Exercise 2.6 of SICP

2009-07-22

sicp

Exercise 2.6: In case representing pairs as procedures wasn’t mind-boggling enough, consider that, in a language that can manipulate procedures, we can get by without numbers (at least insofar as nonnegative integers are concerned) by implementing 0 and the operation of adding 1 as

(define zero (lambda (f) (lambda (x) x)))

(define (add-1 n)
  (lambda (f) (lambda (x) (f ((n f) x)))))

This representation is known as Church numerals, after its inventor, Alonzo Church, the logician who invented the calculus. Define one and two directly (not in terms of zero and add-1). (Hint: Use substitution to evaluate (add-1 zero)). Give a direct definition of the addition procedure + (not in terms of repeated application of add-1).

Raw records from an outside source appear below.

(** X11 at the fresh builder. *)
Lemma adash_table_needs_data_witness :
  data (init (Libs := demo)) = None
  /\ adash_table None (init (Libs := demo)) = (Raise MissingData, init).
Proof.
  split; [reflexivity|].
  exact (adash_table_needs_data (Libs := demo) init eq_refl).
Defined.

(** X15 at a builder with a dataset and a layout and no fragment. *)
Lemma render_dashboard_empty_body_witness :
  render_dashboard "Sales" two_and_one
  = (Ok (template_0 ++ "Sales" ++ template_1 ++ "Sales" ++ template_2 ++ template_3),
     two_and_one).
Proof.
  exact (render_dashboard_empty_body (Libs := demo) two_and_one "Sales" eq_refl eq_refl eq_refl).
Defined.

(define zero (lambda (f) (lambda (x) x)))

(define (add-1 n)
  (lambda (f) (lambda (x) (f ((n f) x)))))

(add-1 zero)
(add-1 (lambda (f) (lambda (x) x)))
(lambda (f) (lambda (x) (f (((lambda (f) (lambda (x) x)) f) x))))
(lambda (f) (lambda (x) (f ((lambda (x) x) x))))
(lambda (f) (lambda (x) (f x)))

(define one
  (lambda (f) (lambda (x) (f x))))

(add-1 one)
(add-1 (lambda (f) (lambda (x) (f x))))
(lambda (f) (lambda (x) (f (((lambda (f) (lambda (x) (f x))) f) x))))
(lambda (f) (lambda (x) (f ((lambda (x) (f x)) x))))
(lambda (f) (lambda (x) (f (f x))))

(define two
  (lambda (f) (lambda (x) (f (f x)))))

In order to check these I will use the fact that Church numerals appear to be repeated function composition. If I use the familiar inc function and pass an argument of 0 I should get the number I am looking for:

(define (inc n) (+ n 1))

> ((one inc) 0)
1
> ((two inc) 0)
2
> (((add-1 two) inc) 0)
3

Now that I am convinced that my functions work it’s time to move on and create an addition function.

(define (add M N)
  (lambda (f)
	(lambda (x)
	  ((M f) ((N f) x)))))

(add one one)
(add (lambda (f) (lambda (x) (f x))) (lambda (f) (lambda (x) (f x))))
(lambda (f)
  (lambda (x)
	(((lambda (f) (lambda (x) (f x))) f) (((lambda (f) (lambda (x) (f x))) f) x))))
(lambda (f)
  (lambda (x)
	((lambda (x) (f x)) ((lambda (x) (f x)) x))))
(lambda (f)
  (lambda (x)
	((lambda (x) (f x)) (f x))))
(lambda (f)
  (lambda (x)
	(f (f x))))

Now to check that it works properly:

>(((add one one) inc) 0)
2 
>(((add two one) inc) 0)
3 
>(((add two two) inc) 0)
4

Just for fun multiply looks like this:

(define (mult m n)
  (lambda (f)
	  (m (n f))))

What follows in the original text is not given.